Israel deverá realizar eleições nacionais em 27 de outubro, segundo anunciou a coalizão do primeiro-ministro Binyamin Netanyahu. Será a primeira eleição no país desde o ataque do Hamas, em 2023, e das guerras que se seguiram na Faixa de Gaza, no Líbano e contra o Irã.
Pela legislação israelense, as eleições para o Parlamento são realizadas a cada quatro anos. A data do próximo pleito, porém, permanecia indefinida desde maio, quando o Parlamento aprovou sua própria dissolução, abrindo caminho para a convocação de eleições antecipadas.
No entanto, o líder da coalizão, Ofir Katz, informou a uma comissão parlamentar neste domingo (12) que a data original, estabelecida por lei, será mantida.

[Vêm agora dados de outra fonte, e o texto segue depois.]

(** * Session lifecycle of the MCP HTTP bridge (lib/server.js)

    A shallow embedding of the client registry and of the REST handlers that
    start, restart, call and delete MCP clients, together with the properties
    of the session lifecycle that the design document states about them.

    The registry [clients] is the module-level [Map] of the source.  The
    protocol client, the stdio transport, the default environment, the clock
    and the timer are outside the program: they are gathered in a record
    [Peer] that every handler takes as an argument, and every external call
    is written to a log kept in the state. *)

From stdpp Require Import base option list sorting strings pretty gmap.

Set Warnings "-register-all".

(** ** JSON values and [json-stable-stringify] *)

Module Json.

(** Values that [express.json()] can hand to a handler.  An object is the
    list of its own properties in enumeration order; numbers are restricted
    to integers. *)
Inductive json : Type :=
  | JNull
  | JBool (b : bool)
  | JNum (n : Z)
  | JStr (s : string)
  | JArr (items : list json)
  | JObj (props : list (string * json)).

Definition dquote : Ascii.ascii := Ascii.ascii_of_nat 34.
Definition backslash : Ascii.ascii := Ascii.ascii_of_nat 92.

Definition hex_digit (n : nat) : Ascii.ascii :=
  if decide (n < 10) then Ascii.ascii_of_nat (48 + n)
  else Ascii.ascii_of_nat (87 + n).

(** One character of a string literal, as [JSON.stringify] writes it. *)
Definition escape_char (c : Ascii.ascii) : string :=
  let n := Ascii.nat_of_ascii c in
  if decide (n = 34) then String backslash (String dquote "")
  else if decide (n = 92) then String backslash (String backslash "")
  else if decide (n = 8) then String backslash "b"
  else if decide (n = 9) then String backslash "t"
  else if decide (n = 10) then String backslash "n"
  else if decide (n = 12) then String backslash "f"
  else if decide (n = 13) then String backslash "r"
  else if decide (n < 32) then
    String backslash ("u00" +:+ String (hex_digit (n / 16)) (String (hex_digit (n mod 16)) ""))
  else String c "".

Fixpoint escape (s : string) : string :=
  match s with
  | EmptyString => ""
  | String c s' => escape_char c +:+ escape s'
  end.

(** [JSON.stringify(s)] for a string [s]. *)
Definition quote (s : string) : string :=
  String dquote (escape s +:+ String dquote "").

(** [xs.join(sep)] *)
Definition join (sep : string) (xs : list string) : string :=
  String.concat sep xs.

(** The order of [Object.keys(node).sort()]: properties compared by key. *)
Definition key_le {A} (p q : string * A) : Prop := String.le p.1 q.1.

#[global] Instance key_le_dec {A} : RelDecision (@key_le A).
Proof. intros p q. unfold key_le. apply _. Defined.

Definition sort_keys {A} (props : list (string * A)) : list (string * A) :=
  merge_sort key_le props.

Definition render_prop (p : string * string) : string :=
  quote p.1 +:+ ":" +:+ p.2.

(** [stringify(node)] of json-stable-stringify with its default options: the
    members of an array in order, the properties of an object by sorted key.
    The library sorts the keys and then renders each value; here each value
    is rendered and the rendered properties are sorted by key, which is the
    same string. *)
Fixpoint stringify (j : json) : string :=
  match j with
  | JNull => "null"
  | JBool true => "true"
  | JBool false => "false"
  | JNum n => pretty n
  | JStr s => quote s
  | JArr items => "[" +:+ join "," (map stringify items) +:+ "]"
  | JObj props =>
      "{" +:+ join ","
        (map render_prop
           (sort_keys (map (fun kv => let '(k, v) := kv in (k, stringify v)) props)))
        +:+ "}"
  end.

End Json.
Import Json.

(** ** The bridge: registry, external world and handlers *)

Module Bridge.

(** *** Session configs *)

(** One value of [mcpServers], in the format of a Claude Desktop config: the
    three properties the bridge reads, each of them possibly missing from
    the object.  When present, [command] is a string, [args] an array of
    strings and [env] an object whose values are strings. *)
Record Config : Type := mkConfig {
  cfg_command : option string;
  cfg_args : option (list string);
  cfg_env : option (list (string * string));
}.

Definition opt_prop (k : string) (v : option json) : list (string * json) :=
  match v with Some j => [(k, j)] | None => [] end.

Definition env_json (env : list (string * string)) : json :=
  JObj (map (fun kv => (kv.1, JStr kv.2)) env).

(** The config as the JSON object it was parsed from. *)
Definition config_json (c : Config) : json :=
  JObj (opt_prop "command" (JStr <$> cfg_command c)
        ++ opt_prop "args" ((fun a => JArr (map JStr a)) <$> cfg_args c)
        ++ opt_prop "env" (env_json <$> cfg_env c)).

(** [stringify(stored) !== stringify(config)] in the start handler. *)
Definition hasConfigChanged (stored config : Config) : bool :=
  negb (String.eqb (stringify (config_json stored)) (stringify (config_json config))).

(** *** Objects of the SDK *)

(** A client object is identified by the order of its construction. *)
Definition handle := nat.

(** The parameters given to [new StdioClientTransport]. *)
Record Transport : Type := mkTransport {
  tr_command : string;
  tr_args : list string;
  tr_env : option (list (string * string));
}.

(** A value of the [clients] map. *)
Record ClientEntry : Type := mkEntry {
  id : string;
  client : handle;
  transport : Transport;
  command : string;
  args : list string;
  env : list (string * string);
  config : Config;
  createdAt : N;
}.

(** Calls made on the SDK, in program order. *)
Inductive Call : Type :=
  | CConnect (h : handle) (t : Transport)
  | CClose (h : handle)
  | CCallTool (h : handle) (name : string) (arguments : json).

(** How the promise of [client.connect(transport)] settles, with the time in
    milliseconds since the connect was started. *)
Inductive Settle : Type :=
  | Resolves (at_ms : N)
  | Rejects (at_ms : N) (message : string)
  | Never.

(** What lies outside the program:
    - the object that [getDefaultEnvironment()] of the SDK returns;
    - how the connect of each client settles;
    - by how many milliseconds the timer raced against that connect fires
      after its delay ([setTimeout] never fires early);
    - the clock, read after the calls made so far;
    - whether an awaited [close()] throws, and with which message;
    - what [callTool] returns, or the message of what it throws. *)
Record Peer : Type := mkPeer {
  getDefaultEnvironment : list (string * string);
  connect_settle : handle -> Settle;
  timer_late : handle -> N;
  now : list Call -> N;
  close_throws : list Call -> handle -> option string;
  callTool_result : list Call -> handle -> string -> json -> string + json;
}.

(** *** State *)

(** The registry, the number of client objects constructed so far, and the
    calls made on the SDK so far. *)
Record World : Type := mkWorld {
  clients : gmap string ClientEntry;
  next_client : handle;
  calls : list Call;
}.

Definition record_call (w : World) (c : Call) : World :=
  mkWorld (clients w) (next_client w) (calls w ++ [c]).

Definition set_clients (w : World) (m : gmap string ClientEntry) : World :=
  mkWorld m (next_client w) (calls w).

(** *** startClient *)

(** [{ ...base, ...over }] on objects kept as property lists: a key of
    [over] that [base] has keeps its place and takes the new value, a new key
    goes to the end. *)
Fixpoint set_prop (k v : string) (o : list (string * string)) : list (string * string) :=
  match o with
  | [] => [(k, v)]
  | (k', v') :: o' => if decide (k' = k) then (k, v) :: o' else (k', v') :: set_prop k v o'
  end.

Definition spread (base over : list (string * string)) : list (string * string) :=
  foldl (fun o kv => set_prop kv.1 kv.2 o) base over.

Fixpoint get_prop (k : string) (o : list (string * string)) : option string :=
  match o with
  | [] => None
  | (k', v) :: o' => if decide (k' = k) then Some v else get_prop k o'
  end.

(** [!command] *)
Definition falsy (command : option string) : bool :=
  match command with
  | None => true
  | Some s => if decide (s = "") then true else false
  end.

(** The [env] property of the transport parameters. *)
Definition transport_env (p : Peer) (env : list (string * string))
    : option (list (string * string)) :=
  if decide (0 < length env) then Some (spread (getDefaultEnvironment p) env)
  else None.

(** The delay of the timer that is raced against the connect. *)
Definition CONNECT_TIMEOUT_MS : N := 300000.

Definition timeout_message (elapsed : N) (clientId command : string) (args : list string)
    : string :=
  "Connection timeout after " +:+ pretty elapsed +:+ "ms. Client: " +:+ clientId
    +:+ ", Command: " +:+ command +:+ " " +:+ join " " args.

(** Outcome of [Promise.race([client.connect(transport), timeoutPromise])].
    The timer fires [timer_late] milliseconds after its delay; the connect
    wins when it settles before that. *)
Inductive Raced : Type :=
  | Connected (at_ms : N)
  | Failed (at_ms : N) (message : string).

Definition timer_fires (p : Peer) (h : handle) : N :=
  (CONNECT_TIMEOUT_MS + timer_late p h)%N.

Definition race (p : Peer) (h : handle) (clientId command : string) (args : list string)
    : Raced :=
  let fire := timer_fires p h in
  let timed_out := Failed fire (timeout_message fire clientId command args) in
  match connect_settle p h with
  | Resolves t => if decide (t < fire)%N then Connected t else timed_out
  | Rejects t m => if decide (t < fire)%N then Failed t m else timed_out
  | Never => timed_out
  end.

(** A call of [startClient] that is suspended at its [await]. *)
Record Pending : Type := mkPending {
  p_id : string;
  p_client : handle;
  p_transport : Transport;
  p_command : string;
  p_args : list string;
  p_env : list (string * string);
  p_config : Config;
}.

(** The value [startClient] returns. *)
Record Started : Type := mkStarted {
  s_id : string;
  s_message : string;
}.

(** [startClient] up to its [await]: the check of the command and the
    construction of the transport and of the client, whose connect is
    started.  [inl] is the message of the error thrown. *)
Definition startClient_begin (p : Peer) (w : World) (clientId : string) (config : Config)
    : World * (string + Pending) :=
  let args := default [] (cfg_args config) in
  let env := default [] (cfg_env config) in
  if falsy (cfg_command config) then (w, inl "Command is required")
  else
    let command := default "" (cfg_command config) in
    let transport := mkTransport command args (transport_env p env) in
    let h := next_client w in
    let w1 := mkWorld (clients w) (S h) (calls w) in
    (record_call w1 (CConnect h transport),
     inr (mkPending clientId h transport command args env config)).

(** [startClient] from the moment the race settles: the error is thrown
    again by the catch block, or the entry is stored. *)
Definition startClient_resume (p : Peer) (w : World) (k : Pending)
    : World * (string + Started) :=
  match race p (p_client k) (p_id k) (p_command k) (p_args k) with
  | Failed _ message => (w, inl message)
  | Connected _ =>
      let entry := mkEntry (p_id k) (p_client k) (p_transport k) (p_command k)
                     (p_args k) (p_env k) (p_config k) (now p (calls w)) in
      (set_clients w (<[p_id k := entry]> (clients w)),
       inr (mkStarted (p_id k) "MCP client started successfully"))
  end.

(** A call of [startClient] that nothing else interleaves with. *)
Definition startClient (p : Peer) (w : World) (clientId : string) (config : Config)
    : World * (string + Started) :=
  match startClient_begin p w clientId config with
  | (w1, inl message) => (w1, inl message)
  | (w1, inr k) => startClient_resume p w1 k
  end.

O período eleitoral começará oficialmente na sexta (17), quando o Parlamento entrará em recesso. A partir desse momento, o governo passará a atuar em caráter interino e ficará impedido de avançar com grandes iniciativas políticas, exceto por legislações amplamente consensuais, questões regulatórias de rotina ou medidas necessárias para atender às necessidades de segurança.
O primeiro-ministro israelense, Binyamin Netanyahu, afirmou em junho que, após as eleições gerais previstas para outubro, pretende formar um amplo governo de unidade nacional.